Weka probability maps
Description
Performs pixel classification using the WEKA Trainable Segmentation plugin.This module loads a previously-saved WEKA classifier model and applies it to the input image. It then returns the multi-channel probability map.
Image stacks are processed in 2D, one slice at a time.
Parameters
- Input image (default = "") Image to apply pixel classification to.
- Convert to RGB (default = "false") Converts a composite image to RGB format. This should be set to match the image-type used for generation of the model.
- Output image (default = "") Output probability map image.
- Output bit depth (default = "32") By default images will be saved as floating point 32-bit (probabilities in the range 0-1); however, they can be converted to 8-bit (probabilities in the range 0-255) or 16-bit (probabilities in the range 0-65535). This is useful for saving memory or if the output probability map will be passed to image threshold module.
- Output single class (default = "false") Allows a single class (image channel) to be output. This is another feature for reducing memory usage.
- Output class (default = "1") Class (image channel) to be output. Channel numbering starts at 1.

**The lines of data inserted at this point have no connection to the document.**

(* ===== verification/FilDispatch.v ===== *)
(** The scheduler on one chip: candidates for the dies, dispatching from a pair of
    queues, and the choice of the queues. *)
From stdpp Require Import functions.
From S2P Require Import Prelude Avl Flash Fil FilFacts FilSched FilQueue.
#[local] Open Scope Z_scope.
#[local] Unset Default Proof Using.

(** * What a call of the scheduler on channel [c] leaves *)
Definition rr_kept (c : Z) (u : Z → option die_id) (s s' : fil) : Prop :=
  u c ≠ None ∨ channel_rr_index s' c = channel_rr_index s c.
Record advanced (X : chip_id → Z) (c : Z) (new : list Z) (ph : die_id → phase) (s : fil)
    (ph' : die_id → phase) (u' : Z → option die_id) (s' : fil) : Prop := {
  ad_inv : inv X ph' u' s';
  ad_steps : steps c new ph s ph' s';
  ad_rr : rr_kept c u' s s';
}.
Definition in_range (c w : Z) : Prop := 0 ≤ c < NR_CHANNELS ∧ 0 ≤ w < CHIPS_PER_CHANNEL.
Definition chip_busy (ph : die_id → phase) (ck : chip_id) : Prop := ∃ i, ph (ck, i) ≠ PIdle.

(** [dispatch] starts a request with less than [n] requests queued. *)
Definition dispatches (n : nat) (dispatch : list Z → ST fil unit) : Prop :=
  ∀ X ph u s t dk, can_start X ph u s t dk → (∀ ck, 0 ≤ X ck) → (length (queued s) < n)%nat →
  wp (dispatch [t]) (λ _ s', ∃ ph' u', advanced X dk.1.1 [t] ph s ph' u' s' ∧ ph' dk ≠ PIdle) s.
Definition flushes (n : nat) (flush : Z → ST fil unit) : Prop :=
  ∀ X ph u s c, inv X ph u s → (∀ ck, 0 ≤ X ck) → 0 ≤ c < NR_CHANNELS → u c = None → (length (queued s) ≤ n)%nat →
  wp (flush c) (λ _ s', ∃ ph' u', advanced X c [] ph s ph' u' s' ∧
    (u' c = None → ∀ w, 0 ≤ w < CHIPS_PER_CHANNEL → chip_served ph' s' (c, w))) s.

Lemma inv_idle X ph u s dk : inv X ph u s → active_cmd (dies s dk) = false → ph dk = PIdle.
Proof.
  intros I Ha. pose proof (i_die _ _ _ _ I dk) as D.
  destruct (ph dk); [done|..]; destruct D as [[] _]; congruence.
Qed.
Lemma inv_active X ph u s dk : inv X ph u s → active_cmd (dies s dk) = true → ph dk ≠ PIdle.
Proof. intros I Ha E. pose proof (i_die _ _ _ _ I dk) as D. rewrite E in D. destruct D as (? & _). congruence. Qed.
Lemma blocks_active x : blocks_program x = true → active_cmd x = true.
Proof. unfold blocks_program. by destruct (active_cmd x). Qed.
Lemma advanced_refl X c ph u s : inv X ph u s → advanced X c [] ph s ph u s.
Proof. intros I. split; [done|apply steps_refl|by right]. Qed.
Lemma bus_idle X ph u s c : inv X ph u s → channel_status s c = BUS_IDLE ↔ u c = None.
Proof. intros I. rewrite (i_bus _ _ _ _ I). by destruct (u c). Qed.
Lemma bus_busy X ph u s c : inv X ph u s → bool_decide (channel_status s c ≠ BUS_IDLE) = bool_decide (u c ≠ None).
Proof. intros I. apply bool_decide_ext. by rewrite (bus_idle _ _ _ _ _ I). Qed.

Lemma chip_busy_em X ph u s ck : inv X ph u s → chip_busy ph ck ∨ ¬ chip_busy ph ck.
Proof.
  intros I. destruct (decide (Exists (λ i, ph (ck, i) ≠ PIdle) (seqZ 0 DIES_PER_CHIP))) as [E|E]; [left|right].
  - apply Exists_exists in E as (i & _ & Hi). by exists i.
  - intros [i Hi]. apply E, Exists_exists. exists i. split; [|done].
    pose proof (i_valid _ _ _ _ I _ Hi) as V. destruct ck. apply valid_bounds in V as (_ & _ & ?). apply elem_of_seqZ. lia.
Qed.

Section busy.
Context `{Nfc}.
Lemma wp_die_busy X ph u s c w d iw (Q : bool → fil → Prop) : inv X ph u s → valid (c, w, d) →
  (∀ b, (b = false → ph (c, w, d) = PIdle ∧ (iw = true → ∀ d, blocks_program (dies s (c, w, d)) = false)) →
    (b = true → chip_busy ph (c, w)) → Q b s) →
  wp (fil_is_die_busy c w d iw) Q s.
Proof using Type.
  intros I V HQ. unfold fil_is_die_busy. wp_steps; [exact V|].
  assert (∀ d', active_cmd (dies s (c, w, d')) = true → chip_busy ph (c, w)) as Hb.
  { intros d' Ha. exists d'. by eapply inv_active. }
  destruct (iw && existsb _ _) eqn:E; wp_steps.
  - apply HQ; [done|]. intros _. apply andb_true_iff in E as [_ (d' & _ & Hd)%existsb_exists]. by eapply Hb, blocks_active.
  - apply HQ; [|by apply Hb]. intros Ha. split; [by eapply inv_idle|]. intros -> d'. cbn [andb] in E.
    destruct (blocks_program (dies s (c, w, d'))) eqn:Eb; [|done].
    assert (valid (c, w, d')) as V' by (eapply i_valid; [done|]; eapply inv_active; [done|]; by apply blocks_active).
    apply valid_bounds in V' as (_ & _ & V'). rewrite <-E. symmetry. apply existsb_exists. exists d'. split; [|done].
    apply list_elem_of_In, elem_of_seqZ. lia.
Qed.
Lemma wp_channel_busy c (Q : bool → fil → Prop) s : 0 ≤ c < NR_CHANNELS →
  Q (bool_decide (channel_status s c ≠ BUS_IDLE)) s → wp (fil_is_channel_busy c) Q s.
Proof using Type. intros Hc HQ. unfold fil_is_channel_busy. wp_steps; [lia|done]. Qed.
End busy.

Lemma advanced_trans X c n1 n2 ph1 s1 ph2 u2 s2 ph3 u3 s3 X1 :
  advanced X1 c n1 ph1 s1 ph2 u2 s2 → u2 c = None → advanced X c n2 ph2 s2 ph3 u3 s3 →
  advanced X c (n1 ++ n2) ph1 s1 ph3 u3 s3.
Proof.
  intros [I1 S1 R1] Hu [I2 S2 R2]. split; [done|by eapply steps_trans|].
  destruct R2 as [R2|R2]; [by left|right]. destruct R1; [done|congruence].
Qed.
Lemma busy_steps c new ph s ph' s' ck : steps c new ph s ph' s' → chip_busy ph ck → chip_busy ph' ck.
Proof. intros S [i Hi]. exists i. by eapply steps_active. Qed.

(** * Dispatching from a pair of queues *)
Section dispatch.
Context `{NfcOk} (n : nat) (dispatch : list Z → ST fil unit) (HD : dispatches n dispatch).
Context (c w : Z) (HR : in_range c w).
Let ck : chip_id := (c, w).

(** The candidates of [dispatch_dies] and the queues it takes requests from. *)
Definition kind_ok (iw : bool) (q_prim : chip_id * queue_id) (q_sec : option (chip_id * queue_id)) : Prop :=
  q_prim.1 = ck ∧ is_write_queue q_prim.2 = iw ∧
  match q_sec with Some q => q.1 = ck ∧ is_write_queue q.2 = iw | None => True end.
Definition heads_ok (iw : bool) (heads : Z → option Z) (s : fil) : Prop :=
  ∀ d h, heads d = Some h → die_of (k_addr (tasks s h)) = (ck, d) ∧ valid (ck, d) ∧ is_write (tasks s h) = iw.
Lemma heads_ok_static iw heads s s' : (∀ t, static (tasks s' t) = static (tasks s t)) → heads_ok iw heads s → heads_ok iw heads s'.
Proof using Type.
  intros E H' d h Hh. unfold is_write. destruct (static_addr _ _ (E h)) as (-> & -> & _). by apply H'.
Qed.

(** The end of an iteration of [dispatch_dies]. *)
Definition after_batch (ds : list Z) heads q_prim q_sec (h found : Z) : ST fil Z :=
  k ← gets (λ s : fil, tasks s h);
  busy ← fil_is_channel_busy (channel (k_addr k));
  if busy : bool then mret found else dispatch_dies dispatch ds heads q_prim q_sec found.
Record dispatched (X : chip_id → Z) (ph : die_id → phase) (u : Z → option die_id) (s : fil) (k : Z)
    (ph' : die_id → phase) (u' : Z → option die_id) (s' : fil) : Prop := {
  di_adv : advanced (bump ck k X) c [] ph s ph' u' s';
  di_pos : 0 ≤ k;
  di_none : k = 0 → s' = s ∧ ph' = ph ∧ u' = u;
  di_some : 0 < k → chip_busy ph' ck;
}.
Lemma dispatched_refl X ph u s : inv X ph u s → dispatched X ph u s 0 ph u s.
Proof using Type.
  intros I. split; [|done|done|done]. apply advanced_refl. eapply inv_extra; [|exact I]. intros ck'. by rewrite bump_0.
Qed.

(** One batch. *)
Lemma dispatch_one X ph u s q t d : inv X ph u s → (∀ ck, 0 ≤ X ck) → u c = None → (length (queued s) ≤ n)%nat →
  t ∈ chip_queues s q → q.1 = ck → die (k_addr (tasks s t)) = d → ph (ck, d) = PIdle →
  (is_write_queue q.2 = true → ∀ d, blocks_program (dies s (ck, d)) = false) →
  wp (dispatch [t]) (λ _ s', ∃ ph' u', advanced (bump ck 1 X) c [] ph s ph' u' s' ∧ chip_busy ph' ck) (taken q t s).
Proof using HD.
  intros I HX Hu Hn Ht Hq Hd Hi Hb. pose proof (taken_ok _ _ _ _ _ _ I Ht) as Tk.
  eapply wp_mono.
  - apply (HD (bump ck 1 X) ph u (taken q t s) t (ck, d)).
    + split; try done.
      * rewrite <-Hq. by apply taken_inv.
      * by eapply taken_free.
      * change (tasks (taken q t s)) with (tasks s). rewrite (queued_die _ _ Tk), Hq, Hd. done.
      * destruct Tk as (E1 & _ & V). unfold die_of in V. rewrite Hd in V. rewrite <-Hq, <-E1. exact V.
      * by eapply queued_type.
      * intros Hw d' _. apply Hb. rewrite <-(queued_write _ _ Tk). unfold is_write. by apply bool_decide_eq_true.
    + by apply bump_pos.
    + rewrite (taken_length _ _ _ _ _ _ I Ht) in Hn. lia.
  - intros [] s' (ph' & u' & [I' S' R'] & Hp). exists ph', u'. split; [|by exists d]. split; [done| |done].
    by eapply taken_steps.
Qed.

Lemma cons_case (P : Prop) (heads : Z → option Z) (M : Z → Prop) d ds :
  (∀ d' h, d' ∈ ds → heads d' = Some h → M h → P) → (∀ h, heads d = Some h → M h → P) →
  ∀ d' h, d' ∈ d :: ds → heads d' = Some h → M h → P.
Proof using Type. intros P1 P2 d' h [->|Hd']%elem_of_cons; [apply P2|by apply P1]. Qed.

(** What a round over the dies [ds] achieves: requests are taken and started, or
    the chip is busy if a candidate of the first queue was left. *)
Definition dies_post (X : chip_id → Z) (ph : die_id → phase) u (s : fil) (ds : list Z) (heads : Z → option Z)
    (q_prim : chip_id * queue_id) (found r : Z) (s' : fil) : Prop :=
  ∃ ph' u', dispatched X ph u s (r - found) ph' u' s' ∧
    (r = found → ∀ d h, d ∈ ds → heads d = Some h → h ∈ chip_queues s q_prim → chip_busy ph ck).
Definition dies_ok (ds : list Z) : Prop := ∀ X ph u s heads q_prim q_sec iw found,
  inv X ph u s → (∀ ck, 0 ≤ X ck) → u c = None → (length (queued s) ≤ n)%nat → kind_ok iw q_prim q_sec → heads_ok iw heads s →
  wp (dispatch_dies dispatch ds heads q_prim q_sec found) (dies_post X ph u s ds heads q_prim found) s.
Lemma dies_post_cons X ph u s d ds heads q_prim found r s' : dies_post X ph u s ds heads q_prim found r s' →
  (r = found → ∀ h, heads d = Some h → h ∈ chip_queues s q_prim → chip_busy ph ck) →
  dies_post X ph u s (d :: ds) heads q_prim found r s'.
Proof using Type.
  intros (ph' & u' & D & P) Hd. exists ph', u'. split; [done|]. intros Hr. apply cons_case; [by apply P|by apply Hd].
Qed.

Section die.
Context (d : Z) (ds : list Z) (IH : dies_ok ds) (X : chip_id → Z) (ph : die_id → phase) (u : Z → option die_id) (s : fil).
Context (I : inv X ph u s) (HX : ∀ ck, 0 ≤ X ck) (Hu : u c = None) (Hn : (length (queued s) ≤ n)%nat).
Context (heads : Z → option Z) (q_prim : chip_id * queue_id) (q_sec : option (chip_id * queue_id)) (iw : bool).
Context (HK : kind_ok iw q_prim q_sec) (HH : heads_ok iw heads s) (found h : Z) (Eh : heads d = Some h).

- Path type (default = "Specific file") Method to use for generation of the classifier filename:
- "Matching format" Will generate a name from metadata values stored in the current workspace. This is useful if the classifier varies from input file to input file.
- "Specific file" Will load the classifier file at a specific location. This is useful if the same file is to be used for all input files.
- Generic format (default = "") Format for a generic filename. Plain text can be mixed with global variables or metadata values currently stored in the workspace. Global variables are specified using the "V{name}" notation, where "name" is the name of the variable to insert. Similarly, metadata values are specified with the "M{name}" notation.
- Available metadata fields (default = "") List of the currently-available metadata values for this workspace. These can be used when compiling a generic filename.
- Classifier file path (default = "") Path to the classifier file (.model extension). This file needs to be created manually using the WEKA Trainable Segmentation plugin included with Fiji.
- Simultaneous slices (default = "1") Number of image slices to process at any given time. This reduces the memory footprint of the module, but can slow down processing.
- Tile factor (default = "1") Number of tiles per dimension each image will be subdivided into for processing. For example, a tile factor of 2 will divide the image into a 2x2 grid of tiles. This reduces the memory footprint of the module.